The Real Skinny on Acidic Foods: What You Need to Know

You may have heard that acidic foods can cause irritation on the skin it touches. While this is true to some extent, it's important to understand the whole story before making any sweeping changes to your diet. Let's take a closer look at the real skinny on acidic foods.

What is acidity?

Acidity is a measure of how acidic or basic a substance is. The pH scale goes from 0 to 14, with 0 being the most acidic, 7 being neutral, and 14 being the most basic. Vinegar, for example, has a pH of 2-3, while baking soda has a pH of 9.

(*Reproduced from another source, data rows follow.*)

Definition sizeof_pageData : Z := MAX_PAGE_PDU_LEN * SMS_BYTE_BIT / GSM_CODE_BIT + 1.
Definition Decode2gCbMsg7bit (dataLen : Z) : cb unit :=
  do dataPdu <- on_buffer GetPduData;
  fail_if (zlength dataPdu =? 0);;
  do h <- gets cbHeader_;
  do lang <- of_option (zlookup (cbd_iso639Lang (cbDcs h)) 0);
  match Unpack7bitCharForCBPdu dataPdu dataLen 0 sizeof_pageData (replicate (Z.to_nat sizeof_pageData) 0) with
  | (Ret unpackLen, pageData) =>
    let '(unpackLen, offset) :=
      if negb (lang =? 0) && (CB_IOS639_LANG_SIZE <=? unpackLen)
      then (unpackLen - CB_IOS639_LANG_SIZE, CB_IOS639_LANG_SIZE) else (unpackLen, 0) in
    if sizeof_pageData <=? offset + unpackLen then fail
    else
      do raw <- of_option (zslice pageData 0 unpackLen);
      SetCbMessageRaw raw
  | (Fail, _) => fail
  | (Crash, _) => crash
  end.
(** [pduBuffer_[i]] for [i] from the position to the size. *)
Definition rest_of_buffer : cb (list Z) := inspect (fun c =>
  let b := cbPduBuffer_ c in
  if totolLength_ b <=? curPosition_ b then ret []
  else of_option (zslice (pduBuffer_ b) (curPosition_ b) (totolLength_ b - curPosition_ b))).
Definition Decode2gCbMsg : cb unit :=
  do pos <- GetCurPosition;
  do size <- GetSize;
  fail_if (size <=? pos);;
  let dataLen := u16 (size - pos) in
  do h <- gets cbHeader_;
  let scheme := cbd_codingScheme (cbDcs h) in
  if scheme =? CODING_7BIT then Decode2gCbMsg7bit dataLen
  else if (scheme =? CODING_8BIT) || (scheme =? CODING_UCS2) then
    fail_if (dataLen <? 2);;
    do lang <- of_option (zlookup (cbd_iso639Lang (cbDcs h)) 0);
    do dataLen <- (if negb (lang =? 0) then on_buffer (SetPointer (pos + 2));; ret (dataLen - 2) else ret dataLen);
    do pos <- GetCurPosition;
    fail_if ((dataLen =? 0) || (size <? u32 (pos + dataLen)));;
    do raw <- rest_of_buffer;
    SetCbMessageRaw raw
  else ret tt.
Definition DecodeEtwsMsg : cb unit :=
  do size <- GetSize;
  fail_if ((size =? 0) || (MAX_ETWS_PDU_LEN <? size));;
  do pos <- GetCurPosition;
  Decode2gCbMsg7bit (u8 (u32 (size - pos))).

How does acidity affect the skin?

The pH of our skin is somewhere around 4.5-5.5, which means it is slightly acidic. When we eat highly acidic foods, the acids can travel from our mouth down to our stomach and then up through our esophagus into our throat and mouth. If these acids come into contact with our skin, they can cause irritation, redness, and inflammation.

People prone to breakouts, orange juice may be the cause. So, if you do drink orange juice daily or on a regular basis and have breakouts, it might be beneficial to eliminate or limit your consumption until your skin has cleared up (with the aid of a good skincare routine and getting regular facials)

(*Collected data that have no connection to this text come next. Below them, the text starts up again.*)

(** The length octet of the next page. *)
Lemma page_length_at pre (b : list Z * Z) blocks i : zlength pre = 83 * i -> 0 <= i -> zlength (fst b) = 82 ->
  zlookup (pre ++ umts_body (b :: blocks)) ((i + 1) * MAX_PAGE_PDU_LEN + i) = Some (snd b).
Proof.
  intros Hpre Hi Hb. unfold umts_body, MAX_PAGE_PDU_LEN. cbn [mbind list_bind]. rewrite <- app_assoc. rewrite (app_assoc pre).
  apply zlookup_at. rewrite zlength_app. lia.
Qed.
Lemma page_data_at pre (b : list Z * Z) blocks i : zlength pre = 83 * i -> 0 <= i ->
  drop (Z.to_nat (i * MAX_PAGE_PDU_LEN + i)) (pre ++ umts_body (b :: blocks)) = fst b ++ [snd b] ++ umts_body blocks.
Proof.
  intros Hpre Hi. unfold MAX_PAGE_PDU_LEN. rewrite drop_app_length' by (unfold zlength in *; lia).
  unfold umts_body. cbn [mbind list_bind]. by rewrite <- app_assoc.
Qed.
Lemma next_page pre (b : list Z * Z) blocks i : zlength pre = 83 * i -> zlength (fst b) = 82 ->
  pre ++ umts_body (b :: blocks) = (pre ++ fst b ++ [snd b]) ++ umts_body blocks /\ zlength (pre ++ fst b ++ [snd b]) = 83 * (i + 1).
Proof.
  intros Hpre Hb. unfold umts_body. cbn [mbind list_bind]. rewrite <- !app_assoc. split; [done|].
  rewrite !zlength_app, zlength_cons, zlength_nil. lia.
Qed.

(** A page of septets: its text, then padding. *)
Definition septet_block (cs pad : list Z) : list Z * Z := (packed 0 cs ++ pad, Z.of_nat (octets (7 * zlength cs))).
Definition septet_page_ok (page : list Z * list Z) : Prop :=
  septets (fst page) /\ 1 <= zlength (fst page) <= 93 /\ zlength (packed 0 (fst page) ++ snd page) = 82.
(** The septets the decoder keeps of a page. *)
Definition kept (cs : list Z) : list Z := take (Z.to_nat (unpack_count (Z.of_nat (octets (7 * zlength cs))))) cs.
Lemma page_septets_unpacked cs pad post : septet_page_ok (cs, pad) ->
  let n := Z.of_nat (octets (7 * zlength cs)) in
  exists s, Unpack7bitChar (packed 0 cs ++ pad ++ post) n 0 sizeof_page7bit (replicate (Z.to_nat sizeof_page7bit) 0) =
    (Ret (unpack_count n), s) /\ zslice s 0 (unpack_count n) = Some (kept cs).
Proof.
  intros (Hcs & Hlen & _) n. cbn [fst snd] in *. destruct (packed_reads cs (pad ++ post) Hcs) as [Hr Hv]. fold n in Hr, Hv.
  assert (1 <= n <= 82 /\ 0 <= unpack_count n <= zlength cs) as [Hn Hk].
  { unfold n, unpack_count, octets. split; [dmlia|]. split; dmlia. }
  destruct (Unpack7bitChar_run (packed 0 cs ++ pad ++ post) n sizeof_page7bit (septets_value cs) Hr ltac:(lia)) as (s & Hrun & Hs).
  - change sizeof_page7bit with 93. lia.
  - change sizeof_page7bit with 93. dmlia.
  - exists s. split; [done|]. rewrite Hs. unfold kept. fold n. by rewrite septets_of_prefix by done.
Qed.
Lemma Pages7Bit_run pages : Forall septet_page_ok pages -> forall i pre raw, zlength pre = 83 * i -> 0 <= i ->
  pduLen = 83 * (i + zlength pages) ->
  Pages7Bit (length pages) i pduLen (pre ++ umts_body (map (fun page => septet_block (fst page) (snd page)) pages)) raw =
    Ret (raw ++ (page ← pages; kept (fst page))).
Proof.
  induction 1 as [|[cs pad] pages Hpage _ IH]; intros i pre raw Hpre Hi Hlen; [cbn; by rewrite app_nil_r|].
  cbn [map length Pages7Bit fst snd]. cbv zeta. pose proof Hpage as (Hcs & Hm & Hsize). cbn [fst snd] in *.
  rewrite zlength_cons in Hlen. pose proof (zlength_nonneg pages).
  rewrite page_length_at, page_data_at by done. unfold MAX_PAGE_PDU_LEN at 1. rewrite (proj2 (Z.leb_gt _ _)) by lia.
  cbn [septet_block fst snd].
  assert (Z.of_nat (octets (7 * zlength cs)) <= 82) as Hn by (unfold octets; dmlia).
  rewrite (proj2 (Z.ltb_ge MAX_PAGE_PDU_LEN _)) by done. rewrite <- app_assoc.
  destruct (page_septets_unpacked cs pad ([Z.of_nat (octets (7 * zlength cs))] ++
    umts_body (map (fun page => septet_block (fst page) (snd page)) pages)) Hpage) as (s & -> & ->).
  destruct (next_page pre (septet_block cs pad) (map (fun page => septet_block (fst page) (snd page)) pages) i Hpre Hsize)
    as [-> Hpre']. rewrite IH by (done || lia). cbn [mbind list_bind fst]. by rewrite <- app_assoc.
Qed.
End loops.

Are all acidic foods bad for the skin?

Not necessarily. While highly acidic foods can cause problems, moderate amounts of acidity are actually necessary for proper digestion and absorption of nutrients. In addition, some acidic foods are actually good for the skin! Tomatoes, for example, contain lycopene—an antioxidant that can help protect against UV damage. Lemons are also rich in vitamin C, which is essential for collagen production and can help brighten the skin.

The bottom line is that moderation is key when it comes to acidic foods. A little bit of acidity is necessary for proper digestion and absorption of nutrients, and some acidic foods can actually be good for your skin! So don't be afraid to enjoy your favorite citrus fruits and tomatoes—just be sure to rinse your skin afterwards if you're going out into the sun.